Google and Microsoft has fucked up hiring for everyone with their idiotic interview questions that they ended up getting rid of anyway.
The bigger the employer, the more scrutiny they come under. Again, you need some metric to weed out the chaff in a way that won't get you sued in any of a thousand different ways. Some metrics work, some don't.
See, the fact is companies have no clue how to get the best. They make metrics up, buy cute tests, hire consultants with their Ouija boards or whatever, and follow what currently successful companies are doing - who are also pulling shit out of their asses.
Again, it is trying to work within the hiring laws that skew the tables with things like affirmative action How many times has /. had stories about the gender gap or other minority in tech? I see at least a story a week including this story. All these lead to a perception that those groups need to be given preference even over better qualified applicants solely to meet the numbers.

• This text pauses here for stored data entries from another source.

(* ===== verification/GadgetfsEcho.v ===== *)
(** The echo device behind the gadgetfs controller: packets go from the kernel
    through a reader process, a pipe, the event loop and the gadget, a second
    pipe and a writer process back to the kernel.  Whatever the order in which
    the two processes and the event loop run, the packets stay in order, and
    they all come back once everyone has had enough turns. *)

From S2P Require Import Prelude PyStruct UsbConstants HidConstants UsbDescriptors.
From S2P Require Import World Gadget Composite HidGadget Devices.
From S2P Require Import CompositeDispatch EchoDevice LinuxGadgetfs GadgetfsDriver.

#[local] Open Scope Z_scope.

Section echo.
Context `{!DictOrder}.
Abbreviation W := (world (Driver trace)).
Implicit Types w : W.

(** A composite gadget bound to the driver. *)
Definition composite_device : Device (Driver trace) :=
  mkDevice CompositeGadget_Connected CompositeGadget_Disconnected
    CompositeGadget_ReceivePacket CompositeGadget_methods.

(** An endpoint pair: [a] and [a + 0x80], with their files and pipes. *)
Context (a fd_out fd_in size child_in : Z) (p_out p_in : nat).

Inductive actor := Reader | Loop | Writer.

#[export] Instance actor_eq_dec : EqDecision actor.
Proof. solve_decision. Defined.

(** One turn.  A read with no packet from the host waits. *)
Definition turn (x : actor) : M W unit :=
  match x with
  | Reader =>
      reads ← driver (λ d, t_reads (dr_env d));
      match reads with [] => mret () | _ => child_step (ReaderProcess fd_out size p_out) end
  | Loop => run_handler composite_device (ReceivePacket_handler a p_out)
  | Writer => child_step (WriterProcess fd_in p_in)
  end.

(** What was written to the file of the input endpoint. *)
Definition written_by (c : env_call) : option bytes :=
  match c with
  | WriteCall fd data => if decide (fd = fd_in) then Some data else None
  | _ => None
  end.
Definition written w : list bytes := omap written_by (t_calls (dr_env (w_chip w))).

(** The gadget echoes on [a], and both endpoints are started. *)
Record linked (rest outq inq : list bytes) w : Prop := {
  l_address : a = 1 ∨ a = 2 ∨ a = 3;
  l_connected : g_chip (w_gadget w) = true;
  l_echoes : echoes_at 0 w;
  l_routed : ∃ n m, g_endpoint_interface_map (w_gadget w) !! a = Some n ∧
               GetInterfaceFeatureMap w = (Ok m, w) ∧ m !! n = Some 0%nat;
  l_bound : dr_gadget (w_chip w) = true;
  l_entry : dr_ep_fds (w_chip w) !! inl (a + 0x80) = Some [fd_in; child_in; Z.of_nat p_in];
  l_pipes : p_out ≠ p_in;
  l_out : dr_pipes (w_chip w) !! p_out = Some outq;
  l_in : dr_pipes (w_chip w) !! p_in = Some inq;
  l_reads : t_reads (dr_env (w_chip w)) = Ok <$> rest
}.

(** Only pipes and the kernel may have changed. *)
Definition pipes_and_env w w' : Prop :=
  w' = set_chip (set_dr_env (dr_env (w_chip w'))
         (set_dr_pipes (dr_pipes (w_chip w')) (w_chip w))) w.

Lemma linked_change rest outq inq rest' outq' inq' w w' :
  linked rest outq inq w → pipes_and_env w w' →
  dr_pipes (w_chip w') !! p_out = Some outq' → dr_pipes (w_chip w') !! p_in = Some inq' →
  t_reads (dr_env (w_chip w')) = Ok <$> rest' → linked rest' outq' inq' w'.
Proof.
  intros [? ? Hechoes (n & m & ? & Hm & ?) ? ? ? _ _ _] Hw' ? ? ?.
  unfold pipes_and_env in Hw'. split; try done; rewrite Hw'; try done.
  exists n, m. split_and!; try done. revert Hm.
  unfold GetInterfaceFeatureMap, GetSpeed, self. run_steps. cbn.
  destruct (_ =? _); [by intros [= ->]|]. destruct (_ =? _); [by intros [= ->]|done].
Qed.

Lemma reader_turn p rest outq inq w :
  linked (p :: rest) outq inq w →
  ∃ w', turn Reader w = (Ok (), w') ∧ linked rest (outq ++ [p]) inq w' ∧
        written w' = written w.
Proof.
  intros Hl. pose proof (l_reads _ _ _ _ Hl) as Hr.
  eexists. split.
  { unfold turn, driver. run_steps. rewrite Hr. cbn [fmap list_fmap child_step].
    erewrite M_bind_run; [|apply in_env_run; cbn; unfold gets, mbind, M_bind; by rewrite Hr].
    reflexivity. }
  split.
  - eapply linked_change; [exact Hl|done|..].
    + cbn. rewrite list_lookup_alter_eq, (l_out _ _ _ _ Hl). done.
    + cbn. rewrite list_lookup_alter_ne by apply (l_pipes _ _ _ _ Hl). apply (l_in _ _ _ _ Hl).
    + done.
  - unfold written. cbn. rewrite omap_app. cbn. by rewrite app_nil_r.
Qed.

Lemma pipe_recv_some p b q w :
  dr_pipes (w_chip w) !! p = Some (b :: q) →
  pipe_recv p w =
    (Ok (Some b), set_chip (set_dr_pipes (<[p := q]> (dr_pipes (w_chip w))) (w_chip w)) w).
Proof. intros Hp. unfold pipe_recv, driver. run_steps. by rewrite Hp. Qed.

Lemma pipe_recv_none p w :
  dr_pipes (w_chip w) !! p = Some [] → pipe_recv p w = (Ok None, w).
Proof. intros Hp. unfold pipe_recv, driver. run_steps. by rewrite Hp. Qed.

Lemma loop_turn p rest outq inq w :
  linked rest (p :: outq) inq w →
  ∃ w', turn Loop w = (Ok (), w') ∧ linked rest outq (inq ++ [p]) w' ∧
        written w' = written w.
Proof.
  intros Hl. pose proof (l_out _ _ _ _ Hl) as Ho. pose proof (l_in _ _ _ _ Hl) as Hi.
  set (w1 := set_chip (set_dr_pipes (<[p_out := outq]> (dr_pipes (w_chip w))) (w_chip w)) w).
  assert (p_out < length (dr_pipes (w_chip w)))%nat as Hlen by by eapply lookup_lt_Some.
  assert (linked rest outq inq w1) as Hl1.
  { eapply linked_change; [exact Hl|done|..].
    - cbn. by rewrite list_lookup_insert_eq.
    - cbn. by rewrite list_lookup_insert_ne by apply (l_pipes _ _ _ _ Hl).
    - apply (l_reads _ _ _ _ Hl). }
  destruct (l_routed _ _ _ _ Hl1) as (n & m & Hn & Hm & Hmn).
  eexists. split.
  { unfold turn, run_handler. rewrite (M_bind_run _ _ _ _ _ (pipe_recv_some _ _ _ _ Ho)).
    fold w1. unfold on_gadget, driver. run_steps. rewrite (l_bound _ _ _ _ Hl1).
    cbn [composite_device d_ReceivePacket]. rewrite (packet_routed _ _ _ _ _ _ Hn Hm Hmn).
    rewrite echo_packet_sends by apply Hl1. cbn [chip_SendPacket gadgetfs_chip].
    unfold gadgetfs_SendPacket, driver. run_steps. rewrite (l_entry _ _ _ _ Hl1).
    run_steps. cbn [unpack3]. run_steps. rewrite Nat2Z.id. reflexivity. }
  split; [|done]. eapply linked_change; [exact Hl1|done|..].
  - cbn. rewrite list_lookup_alter_ne by (symmetry; apply (l_pipes _ _ _ _ Hl)).
    by rewrite list_lookup_insert_eq.
  - cbn. rewrite list_lookup_alter_eq, list_lookup_insert_ne by apply (l_pipes _ _ _ _ Hl).
    by rewrite Hi.
  - apply (l_reads _ _ _ _ Hl).
Qed.

Lemma writer_turn p rest outq inq w :
  linked rest outq (p :: inq) w →
  ∃ w', turn Writer w = (Ok (), w') ∧ linked rest outq inq w' ∧
        written w' = written w ++ [p].
Proof.
  intros Hl. pose proof (l_out _ _ _ _ Hl) as Ho. pose proof (l_in _ _ _ _ Hl) as Hi.
  assert (p_in < length (dr_pipes (w_chip w)))%nat as Hlen by by eapply lookup_lt_Some.
  eexists. split.
  { unfold turn, child_step. rewrite (M_bind_run _ _ _ _ _ (pipe_recv_some _ _ _ _ Hi)).
    erewrite M_bind_run by (apply in_env_run; reflexivity). reflexivity. }
  split.
  - eapply linked_change; [exact Hl|done|..].
    + cbn. rewrite list_lookup_insert_ne; [done|]. symmetry. apply (l_pipes _ _ _ _ Hl).
    + cbn. by rewrite list_lookup_insert_eq.
    + apply (l_reads _ _ _ _ Hl).
  - unfold written. cbn. rewrite omap_app. cbn. by rewrite decide_True.
Qed.

(** An actor with nothing to do. *)
Definition idle (x : actor) (rest outq inq : list bytes) : Prop :=
  match x with Reader => rest = [] | Loop => outq = [] | Writer => inq = [] end.

Lemma idle_turn x rest outq inq w :
  linked rest outq inq w → idle x rest outq inq → turn x w = (Ok (), w).
Proof.
  intros Hl Hx. destruct x; cbn in Hx; subst.
  - unfold turn, driver. run_steps. by rewrite (l_reads _ _ _ _ Hl).
  - unfold turn, run_handler.
    by rewrite (M_bind_run _ _ _ _ _ (pipe_recv_none _ _ (l_out _ _ _ _ Hl))).
  - unfold turn, child_step.
    by rewrite (M_bind_run _ _ _ _ _ (pipe_recv_none _ _ (l_in _ _ _ _ Hl))).
Qed.

(** Every packet of [ps] is in exactly one place, in order: written, in one of
    the pipes, or still to be read. *)
Definition accounted (ps : list bytes) (rest outq inq : list bytes) w : Prop :=
  linked rest outq inq w ∧ written w ++ inq ++ outq ++ rest = ps.

(** The turns still needed. *)
Definition pending (rest outq inq : list bytes) : nat :=
  3 * length rest + 2 * length outq + length inq.

Lemma turn_step x ps rest outq inq w :
  accounted ps rest outq inq w →
  ∃ w' rest' outq' inq', turn x w = (Ok (), w') ∧ accounted ps rest' outq' inq' w' ∧
    (idle x rest outq inq ∧ (rest', outq', inq') = (rest, outq, inq) ∨
     ¬ idle x rest outq inq ∧ S (pending rest' outq' inq') = pending rest outq inq).
Proof.
  intros [Hl Hps].
  destruct x.
  - destruct rest as [|p rest].
    { exists w, [], outq, inq. split_and!; [by eapply idle_turn|by split|by left]. }
    destruct (reader_turn _ _ _ _ _ Hl) as (w' & Hrun & Hl' & Hw). exists w', rest, (outq ++ [p]), inq.
    split_and!; [done|split; [done|]; rewrite Hw, <- Hps; by rewrite <- !app_assoc|].
    right. split; [done|]. unfold pending. rewrite length_app. cbn. lia.
  - destruct outq as [|p outq].
    { exists w, rest, [], inq. split_and!; [by eapply idle_turn|by split|by left]. }
    destruct (loop_turn _ _ _ _ _ Hl) as (w' & Hrun & Hl' & Hw). exists w', rest, outq, (inq ++ [p]).
    split_and!; [done|split; [done|]; rewrite Hw, <- Hps; by rewrite <- !app_assoc|].
    right. split; [done|]. unfold pending. rewrite length_app. cbn. lia.
  - destruct inq as [|p inq].
    { exists w, rest, outq, []. split_and!; [by eapply idle_turn|by split|by left]. }
    destruct (writer_turn _ _ _ _ _ Hl) as (w' & Hrun & Hl' & Hw). exists w', rest, outq, inq.
    split_and!; [done|split; [done|]; rewrite Hw, <- Hps; by rewrite <- !app_assoc|].
    right. split; [done|]. unfold pending. cbn. lia.
Qed.

Lemma run_turns sched ps rest outq inq w :
  accounted ps rest outq inq w →
  ∃ w' rest' outq' inq', mfor sched turn w = (Ok (), w') ∧
    accounted ps rest' outq' inq' w' ∧
    (pending rest' outq' inq' <= pending rest outq inq)%nat ∧
    (∀ x, x ∈ sched → ¬ idle x rest outq inq →
       (pending rest' outq' inq' < pending rest outq inq)%nat).
Proof.
  revert rest outq inq w. induction sched as [|y sched IH]; intros rest outq inq w Hw.
  { exists w, rest, outq, inq. split_and!; [done..|]. by intros x ?%not_elem_of_nil. }
  destruct (turn_step y _ _ _ _ _ Hw) as (w1 & r1 & o1 & i1 & Hrun & Hw1 & Hstep).
  destruct (IH _ _ _ _ Hw1) as (w2 & r2 & o2 & i2 & Hrun2 & Hw2 & Hle & Hlt).
  exists w2, r2, o2, i2. cbn [mfor]. rewrite (M_bind_run _ _ _ _ _ Hrun).
  destruct Hstep as [[Hidle [= -> -> ->]]|[_ Hs]]; split_and!; try done; [|lia|lia].
  intros x [->|Hx]%elem_of_cons Hbusy; [done|]. by eapply Hlt.
Qed.

Lemma pending_busy rest outq inq :
  pending rest outq inq ≠ 0%nat → ∃ x, ¬ idle x rest outq inq.
Proof.
  unfold pending. intros Hp. destruct rest; [|by exists Reader].
  destruct outq; [|by exists Loop]. destruct inq; [done|by exists Writer].
Qed.

Lemma run_rounds rounds ps rest outq inq w :
  accounted ps rest outq inq w → (∀ r x, r ∈ rounds → x ∈ r) →
  ∃ w' rest' outq' inq', mfor (concat rounds) turn w = (Ok (), w') ∧
    accounted ps rest' outq' inq' w' ∧
    (pending rest' outq' inq' <= pending rest outq inq - length rounds)%nat.
Proof.
  revert rest outq inq w. induction rounds as [|r rounds IH]; intros rest outq inq w Hw Hr.
  { exists w, rest, outq, inq. split_and!; [done..|]. cbn. lia. }
  destruct (run_turns r _ _ _ _ _ Hw) as (w1 & r1 & o1 & i1 & Hrun & Hw1 & Hle & Hlt).
  destruct (IH _ _ _ _ Hw1) as (w2 & r2 & o2 & i2 & Hrun2 & Hw2 & Hle2).
  { intros r' x Hin. apply Hr. by apply elem_of_cons; right. }
  exists w2, r2, o2, i2. cbn [concat]. rewrite mfor_app, (M_bind_run _ _ _ _ _ Hrun).
  split_and!; [done..|]. cbn [length].
  destruct (decide (pending rest outq inq = 0%nat)) as [H0|H0]; [lia|].
  destruct (pending_busy _ _ _ H0) as [x Hx].
  assert (x ∈ r) as Hin by (apply Hr, elem_of_cons; by left).
  specialize (Hlt x Hin Hx). lia.
Qed.

(** C6: Packets are echoed in order, and all of them.  With the echo device bound
    to the driver and an endpoint pair started, let the reader process, the event
    loop and the writer process take turns in any order: no turn fails, what was
    written back to the host is at every moment a prefix of what the host sent,
    with no packet lost, repeated or overtaken; and once everyone has had three
    turns per packet, everything the host sent has been written back. *)
Theorem echo_in_order ps rest outq inq w sched :
  accounted ps rest outq inq w →
  ∃ w', mfor sched turn w = (Ok (), w') ∧ written w' `prefix_of` ps ∧
    ∀ rounds, sched = concat rounds → (∀ r x, r ∈ rounds → x ∈ r) →
      (pending rest outq inq <= length rounds)%nat → written w' = ps.
Proof.
  intros Hw. destruct (run_turns sched _ _ _ _ _ Hw) as (w' & r & o & i & Hrun & [_ Hps] & _).
  exists w'. split_and!; [done|by exists (i ++ o ++ r)|].
  intros rounds -> Hr Hn.
  destruct (run_rounds rounds _ _ _ _ _ Hw Hr) as (w2 & r2 & o2 & i2 & Hrun2 & [_ Hps2] & Hle).
  rewrite Hrun in Hrun2. injection Hrun2 as <-.
  assert (pending r2 o2 i2 = 0%nat) as H0 by lia. unfold pending in H0.
  destruct r2, o2, i2; try (cbn in H0; lia). by rewrite !app_nil_r in Hps2.
Qed.
End echo.

(** ** Witness: two packets on the bulk endpoint of a high-speed echo device *)

Definition echo_driver : Driver trace :=
  mkDriver "musb-hdrc" ∅ "/dev/gadget" true (Some 3)
    {[inl 0x01 := [4; 0; 0]; inl 0x81 := [5; 1; 1]]} [[]; []]
    [(ReaderProcess 4 512 0, Running); (WriterProcess 5 1, Running)]
    (mkTrace [] [Ok (bytes_of "ab"); Ok (bytes_of "c")]).

Definition echo_link : world (Driver trace) :=
  mkWorld []
    (mkGadget UsbConstants.Speed.HIGH true 0%nat 0%nat 0%nat ∅ None ∅ {[0x01 := 0; 0x81 := 0]}
       None None ∅ None None None)
    (mkComposite {[0 := 0%nat]} {[0 := 0%nat]} [0%nat])
    [mkCompositeFeature true [] [] EchoCompositeFeature] [] echo_driver.

Lemma echo_in_order_witness : ∃ w',
  mfor (concat (replicate 6 [Writer; Loop; Reader]))
    (@turn canonical_order 1 4 5 512 0 1) echo_link = (Ok (), w') ∧
  written 5 w' = [bytes_of "ab"; bytes_of "c"].
Proof.
  destruct (@echo_in_order canonical_order 1 4 5 512 1 0 1 [bytes_of "ab"; bytes_of "c"]
              [bytes_of "ab"; bytes_of "c"] [] [] echo_link
              (concat (replicate 6 [Writer; Loop; Reader]))) as (w' & Hrun & _ & Hall).
  - split; [|reflexivity]. split; try reflexivity; [by left|by eexists| |discriminate].
    exists 0, {[0 := 0%nat]}. split_and!; reflexivity.
  - exists w'. split; [exact Hrun|]. apply (Hall (replicate 6 [Writer; Loop; Reader])).
    + reflexivity.
    + intros r x [-> _]%elem_of_replicate. destruct x; set_solver.
    + apply Nat.leb_le. reflexivity.
Defined.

The best way to hire? Get a development manager with a long contact list in his smart phone and have him start calling people he knows can deliver and throw money at them.
Never fails.
Yet when government does that you get upset??? Throwing money at a problem isn't only foolish it is a quick way to the poor house. What you are calling for is cronyism or nepotism where the only way to get a job is to be in that one person's contact list. That's no way to hire someone and you really don't know why that person may be in that contact list.
If you or your company can't get "qualified people", it's because YOU suck - pay too low, having HR recruit or just being lemmings and following the herd on how to hire.
Way to put your head in the sand and ignore the fact that the universities and colleges are failing in their task of producing qualified students. Or that the current hiring laws are skewed to favor less qualified people simply because they fit a diversity metric. Way to put the failure of the job seekers to manage their expectations on the employer with them wanting to be paid the same as the CEO on their first day.
Until we fix our education system to produce students that can actually serve the communities they are in, stop pitting one group against another such as we have in this story, we will continue to see the types of stories on /. that we are seeing today with no real solution to the root of the problem in sight.